(* ===== verification/LedServo.v ===== *)
(** * LedServo: Driver/LED_switch.c, Driver/ServoPWM.c, Driver/driver_defines.h

    The three LEDs on port D (red PD5, green PD0, blue PD3) and the gripper
    servo on timer 4, whose position two of the LEDs show. *)
From S2P Require Import Prelude.
From S2P Require Import Avr.

Inductive eLEDLights := RED | GREEN | BLUE.
Inductive eGripperState := OPEN | CLOSE.

#[export] Instance eLEDLights_eq_dec : EqDecision eLEDLights.
Proof. solve_decision. Defined.
#[export] Instance eGripperState_eq_dec : EqDecision eGripperState.
Proof. solve_decision. Defined.

(** ** LED_switch.c *)

Definition DDD5 : Z := 5.
Definition DDD0 : Z := 0.
Definition DDD3 : Z := 3.

Definition LED_Init (r : regs) : regs :=
  (* Init PD5: set pin to write, set output low *)
  let r := r_or DDRD (2 ^ DDD5) r in
  let r := r_and PORTD (Z.lnot (2 ^ 5)) r in
  (* Init PD0 *)
  let r := r_or DDRD (2 ^ DDD0) r in
  let r := r_and PORTD (Z.lnot (2 ^ 0)) r in
  (* Init PD3 *)
  let r := r_or DDRD (2 ^ DDD3) r in
  r_and PORTD (Z.lnot (2 ^ 3)) r.

Definition Set_LED (led : eLEDLights) (on : bool) (r : regs) : regs :=
  match led with
  | RED =>
      if on then r_or PORTD (2 ^ 5) r else r_and PORTD (Z.lnot (2 ^ 5)) r
  | GREEN =>
      if on then r_or PORTD (2 ^ 0) r else r_and PORTD (Z.lnot (2 ^ 0)) r
  | BLUE =>
      if on then r_or PORTD (2 ^ 3) r else r_and PORTD (Z.lnot (2 ^ 3)) r
  end.

(** ** ServoPWM.c *)

Definition DUTY_CYCLE_MIN : Z := 8.
Definition DUTY_CYCLE_MAX : Z := 16.
Definition DUTY_CYCLE_OPEN : Z := 10.
Definition DUTY_CYCLE_CLOSED : Z := 13.
Definition MAX_PWM : Z := 156.

(** The last branch of [Set_LEDs] needs a value that is neither [OPEN] nor
    [CLOSE]; [eGripperState] has none. *)
Definition Set_LEDs (state : eGripperState) (r : regs) : regs :=
  match state with
  | OPEN =>
      (* Turn on green, turn off blue *)
      let r := Set_LED GREEN true r in
      Set_LED BLUE false r
  | CLOSE =>
      (* Turn on blue, turn off green *)
      let r := Set_LED BLUE true r in
      Set_LED GREEN false r
  end.

Definition Servo_PWM_Init (state : eGripperState) (r : regs) : regs :=
  (* Set fast-PWM, set at timer reset, clear on compare *)
  let r := r_or TCCR4A 0x82 r in
  let r := r_and TCCR4A (Z.lnot 0x40) r in
  (* Enable clock with prescaler of 2048 *)
  let r := r_and TCCR4B (Z.lnot 0x0F) r in
  let r := r_or TCCR4B 0x0C r in
  (* Set PWM fast-mode *)
  let r := r_and TCCR4D (Z.lnot 0x03) r in
  (* Set DDR pin to write for OC4A -> PC7 *)
  let r := r_or DDRC (2 ^ 7) r in
  let r :=
    match state with
    | OPEN => Set_LEDs OPEN (rset OCR4A DUTY_CYCLE_OPEN r)
    | CLOSE => Set_LEDs CLOSE (rset OCR4A DUTY_CYCLE_CLOSED r)
    end in
  (* Configure timer *)
  let oldSREG := r SREG in
  let r := cli r in
  (* Set TOP value *)
  let r := rset OCR4C MAX_PWM r in
  (* Clear timer *)
  let r := rset TCNT4 0 r in
  let r := r_and TC4H (Z.lnot 0x07) r in
  rset SREG oldSREG r.

Definition Close_Servo (r : regs) : regs :=
  (* Configure timer *)
  let oldSREG := r SREG in
  let r := cli r in
  (* Set compare value *)
  let r := rset OCR4A DUTY_CYCLE_MAX r in
  let r := rset SREG oldSREG r in
  (* Set LEDs *)
  Set_LEDs CLOSE r.

Definition Open_Servo (r : regs) : regs :=
  (* Configure timer *)
  let oldSREG := r SREG in
  let r := cli r in
  (* Set compare value *)
  let r := rset OCR4A DUTY_CYCLE_MIN r in
  let r := rset SREG oldSREG r in
  (* Set LEDs *)
  Set_LEDs OPEN r.

Definition Servo_Is_Closed (r : regs) : bool := r OCR4A <? DUTY_CYCLE_MIN + 10.

(** ** Specification *)

(** The port bit of each LED, and whether it is lit. *)
Definition led_bit (led : eLEDLights) : Z :=
  match led with RED => 5 | GREEN => 0 | BLUE => 3 end.
Definition led_on (led : eLEDLights) (r : regs) : bool := Z.testbit (r PORTD) (led_bit led).

Lemma led_bit_range led : 0 <= led_bit led < 8.
Proof. destruct led; simpl; lia. Qed.

Lemma led_bit_inj led led' : led_bit led = led_bit led' -> led = led'.
Proof. by destruct led, led'. Qed.

Lemma Set_LED_or_and led on r :
  Set_LED led on r =
    if on then r_or PORTD (2 ^ led_bit led) r else r_and PORTD (Z.lnot (2 ^ led_bit led)) r.
Proof. by destruct led, on. Qed.

(** Every bit of port D after [Set_LED]: the LED's own bit is [on], all others
    keep their value. *)
Lemma Set_LED_bit led on r n :
  0 <= n < 8 ->
  Z.testbit (Set_LED led on r PORTD) n = if n =? led_bit led then on else Z.testbit (r PORTD) n.
Proof.
  intros Hn. pose proof (led_bit_range led). rewrite Set_LED_or_and.
  destruct on; unfold r_or, r_and; rewrite rset_eq, testbit_uwrap by (simpl; lia).
  - rewrite Z.lor_spec, Z.pow2_bits_eqb by lia.
    destruct (Z.eqb_spec n (led_bit led)) as [->|];
      [by rewrite Z.eqb_refl, orb_true_r|].
    destruct (Z.eqb_spec (led_bit led) n); [congruence|]. by rewrite orb_false_r.
  - rewrite Z.land_spec, Z.lnot_spec, Z.pow2_bits_eqb by lia.
    destruct (Z.eqb_spec n (led_bit led)) as [->|];
      [by rewrite Z.eqb_refl, andb_false_r|].
    destruct (Z.eqb_spec (led_bit led) n); [congruence|]. by rewrite andb_true_r.
Qed.

Lemma Set_LED_only led on r : only_changes [PORTD] r (Set_LED led on r).
Proof. destruct led, on; apply only_changes_rset; reg_list. Qed.

Lemma Set_LED_ok led on r : regs_ok r -> regs_ok (Set_LED led on r).
Proof. destruct led, on; simpl; auto with regs. Qed.
#[export] Hint Resolve Set_LED_ok : regs.

Lemma Set_LED_led_on led on r led' :
  led_on led' (Set_LED led on r) = if decide (led' = led) then on else led_on led' r.
Proof.
  unfold led_on. rewrite Set_LED_bit by apply led_bit_range.
  destruct (Z.eqb_spec (led_bit led') (led_bit led)) as [E|E].
  - apply led_bit_inj in E. by rewrite decide_True.
  - rewrite decide_False; [done|]. by intros ->.
Qed.

Lemma Set_LEDs_ok st r : regs_ok r -> regs_ok (Set_LEDs st r).
Proof. destruct st; simpl; auto with regs. Qed.

Lemma Set_LEDs_only st r : only_changes [PORTD] r (Set_LEDs st r).
Proof. destruct st; unfold Set_LEDs; etransitivity; apply Set_LED_only. Qed.

Lemma Set_LEDs_leds st r :
  led_on GREEN (Set_LEDs st r) = bool_decide (st = OPEN) /\
  led_on BLUE (Set_LEDs st r) = bool_decide (st = CLOSE) /\
  led_on RED (Set_LEDs st r) = led_on RED r.
Proof. destruct st; unfold Set_LEDs; rewrite !Set_LED_led_on; split_and!; done. Qed.

(** A write between [cli] and the restore of [SREG] leaves [SREG] as it was. *)
Lemma atomic_write_only x v r :
  regs_ok r -> x <> SREG ->
  only_changes [x] r (rset SREG (r SREG) (rset x v (cli r))).
Proof.
  intros Hr Hx y Hy. unfold cli, r_and.
  destruct (decide (y = SREG)) as [->|Hne].
  - rewrite rset_eq. by apply uwrap_id, (Hr SREG).
  - rewrite !rset_ne by reg_list. done.
Qed.

Lemma Close_Servo_ok r : regs_ok r -> regs_ok (Close_Servo r).
Proof. intros. apply Set_LEDs_ok. auto with regs. Qed.
Lemma Open_Servo_ok r : regs_ok r -> regs_ok (Open_Servo r).
Proof. intros. apply Set_LEDs_ok. auto with regs. Qed.
Lemma Servo_PWM_Init_ok st r : regs_ok r -> regs_ok (Servo_PWM_Init st r).
Proof. intros. destruct st; unfold Servo_PWM_Init; cbn zeta iota; auto 20 using Set_LEDs_ok with regs. Qed.
Lemma LED_Init_ok r : regs_ok r -> regs_ok (LED_Init r).
Proof. intros. unfold LED_Init. auto 20 with regs. Qed.
#[export] Hint Resolve Set_LEDs_ok Close_Servo_ok Open_Servo_ok Servo_PWM_Init_ok LED_Init_ok : regs.

Lemma Close_Servo_only r : regs_ok r -> only_changes [OCR4A; PORTD] r (Close_Servo r).
Proof.
  intros Hr. unfold Close_Servo.
  etransitivity; [|eapply only_changes_weaken, Set_LEDs_only; reg_list].
  eapply only_changes_weaken, atomic_write_only; [reg_list|done..].
Qed.

Lemma Open_Servo_only r : regs_ok r -> only_changes [OCR4A; PORTD] r (Open_Servo r).
Proof.
  intros Hr. unfold Open_Servo.
  etransitivity; [|eapply only_changes_weaken, Set_LEDs_only; reg_list].
  eapply only_changes_weaken, atomic_write_only; [reg_list|done..].
Qed.

Lemma Close_Servo_OCR4A r : Close_Servo r OCR4A = DUTY_CYCLE_MAX.
Proof. reflexivity. Qed.
Lemma Open_Servo_OCR4A r : Open_Servo r OCR4A = DUTY_CYCLE_MIN.
Proof. reflexivity. Qed.

(** The position a servo command asks for. *)
Definition servo_command (st : eGripperState) : regs -> regs :=
  match st with OPEN => Open_Servo | CLOSE => Close_Servo end.

Lemma servo_command_leds st r : forall led, led <> RED ->
  led_on led (servo_command st r) = bool_decide (led = match st with OPEN => GREEN | CLOSE => BLUE end).
Proof.
  intros led Hled. destruct st; simpl.
  - unfold Open_Servo. destruct (Set_LEDs_leds OPEN
      (rset SREG (r SREG) (rset OCR4A DUTY_CYCLE_MIN (cli r)))) as (H1&H2&_).
    by destruct led; rewrite ?H1, ?H2.
  - unfold Close_Servo. destruct (Set_LEDs_leds CLOSE
      (rset SREG (r SREG) (rset OCR4A DUTY_CYCLE_MAX (cli r)))) as (H1&H2&_).
    by destruct led; rewrite ?H1, ?H2.
Qed.

(** ** Properties *)

(** [Set_LED] and the port.  Any sequence of [Set_LED] calls leaves each
    LED in the state of the last call that named it (its old state if none
    did), every other bit of port D unchanged, and no other register touched. *)
Theorem Set_LED_sequence (calls : list (eLEDLights * bool)) r :
  let r' := foldl (fun r '(led, on) => Set_LED led on r) r calls in
  only_changes [PORTD] r r' /\
  (forall led, led_on led r' =
     default (led_on led r) (snd <$> last (filter (fun c => c.1 = led) calls))) /\
  (forall n, 0 <= n < 8 -> n <> 0 -> n <> 3 -> n <> 5 -> Z.testbit (r' PORTD) n = Z.testbit (r PORTD) n).
Proof.
  revert r. induction calls as [|[led on] calls IH]; intros r; cbn [foldl]; [done|].
  destruct (IH (Set_LED led on r)) as (H1&H2&H3). split_and!.
  - etransitivity; [apply Set_LED_only|exact H1].
  - intros led'. rewrite H2, Set_LED_led_on.
    rewrite filter_cons. cbn [fst]. destruct (decide (led = led')) as [->|Hne].
    + rewrite decide_True by done. rewrite last_cons.
      by destruct (last (filter _ calls)).
    + by rewrite decide_False by congruence.
  - intros n Hn ???. rewrite H3, Set_LED_bit by done.
    by destruct led; simpl; rewrite (proj2 (Z.eqb_neq _ _)).
Qed.

(** gripper commands.  [Open_Servo] and [Close_Servo] set the pulse to the
    short and the long end of the range, inside the timer period; exactly the
    LED of the commanded position is lit (green open, blue closed); and they
    write nothing but the compare register and port D, so the interrupt flag is
    as before.  [Servo_Is_Closed] answers true after either of them, so it does
    not tell the positions apart. *)
Theorem servo_commands_spec st r :
  regs_ok r ->
  let r' := servo_command st r in
  r' OCR4A = (match st with OPEN => DUTY_CYCLE_MIN | CLOSE => DUTY_CYCLE_MAX end) /\
  0 < r' OCR4A < MAX_PWM /\
  led_on GREEN r' = bool_decide (st = OPEN) /\ led_on BLUE r' = bool_decide (st = CLOSE) /\
  led_on RED r' = led_on RED r /\
  only_changes [OCR4A; PORTD] r r' /\ interrupts_on r' = interrupts_on r /\
  Servo_Is_Closed r' = true.
Proof.
  intros Hr r'.
  assert (Honly : only_changes [OCR4A; PORTD] r r')
    by (destruct st; [by apply Open_Servo_only|by apply Close_Servo_only]).
  split_and!; try done; try (by destruct st).
  - unfold r'. by rewrite servo_command_leds by done; destruct st.
  - unfold r'. by rewrite servo_command_leds by done; destruct st.
  - by destruct st; unfold r', servo_command, Open_Servo, Close_Servo;
      destruct (Set_LEDs_leds OPEN (rset SREG (r SREG) (rset OCR4A DUTY_CYCLE_MIN (cli r)))) as (_&_&H1);
      destruct (Set_LEDs_leds CLOSE (rset SREG (r SREG) (rset OCR4A DUTY_CYCLE_MAX (cli r)))) as (_&_&H2);
      rewrite ?H1, ?H2.
  - unfold interrupts_on. rewrite Honly by reg_list. done.
Qed.

Lemma servo_commands_spec_witness :
  led_on BLUE (Close_Servo (Open_Servo regs_zero)) = true /\
  Servo_Is_Closed (Open_Servo regs_zero) = true.
Proof.
  destruct (servo_commands_spec CLOSE (Open_Servo regs_zero)) as (_&_&_&H&_); [auto with regs|].
  destruct (servo_commands_spec OPEN regs_zero) as (_&_&_&_&_&_&_&H'); [auto with regs|].
  split; [exact H|exact H'].
Defined.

Exercise brief
Reproduce the entries exactly, starting at their first line and stopping after the line with "if on then r_or PORTD (2 ^ 0)".

Problem solution
(* ===== verification/LedServo.v ===== *)
(** * LedServo: Driver/LED_switch.c, Driver/ServoPWM.c, Driver/driver_defines.h

    The three LEDs on port D (red PD5, green PD0, blue PD3) and the gripper
    servo on timer 4, whose position two of the LEDs show. *)
From S2P Require Import Prelude.
From S2P Require Import Avr.

Inductive eLEDLights := RED | GREEN | BLUE.
Inductive eGripperState := OPEN | CLOSE.

#[export] Instance eLEDLights_eq_dec : EqDecision eLEDLights.
Proof. solve_decision. Defined.
#[export] Instance eGripperState_eq_dec : EqDecision eGripperState.
Proof. solve_decision. Defined.

(** ** LED_switch.c *)

Definition DDD5 : Z := 5.
Definition DDD0 : Z := 0.
Definition DDD3 : Z := 3.

Definition LED_Init (r : regs) : regs :=
  (* Init PD5: set pin to write, set output low *)
  let r := r_or DDRD (2 ^ DDD5) r in
  let r := r_and PORTD (Z.lnot (2 ^ 5)) r in
  (* Init PD0 *)
  let r := r_or DDRD (2 ^ DDD0) r in
  let r := r_and PORTD (Z.lnot (2 ^ 0)) r in
  (* Init PD3 *)
  let r := r_or DDRD (2 ^ DDD3) r in
  r_and PORTD (Z.lnot (2 ^ 3)) r.

Definition Set_LED (led : eLEDLights) (on : bool) (r : regs) : regs :=
  match led with
  | RED =>
      if on then r_or PORTD (2 ^ 5) r else r_and PORTD (Z.lnot (2 ^ 5)) r
  | GREEN =>
      if on then r_or PORTD (2 ^ 0) r else r_and PORTD (Z.lnot (2 ^ 0)) r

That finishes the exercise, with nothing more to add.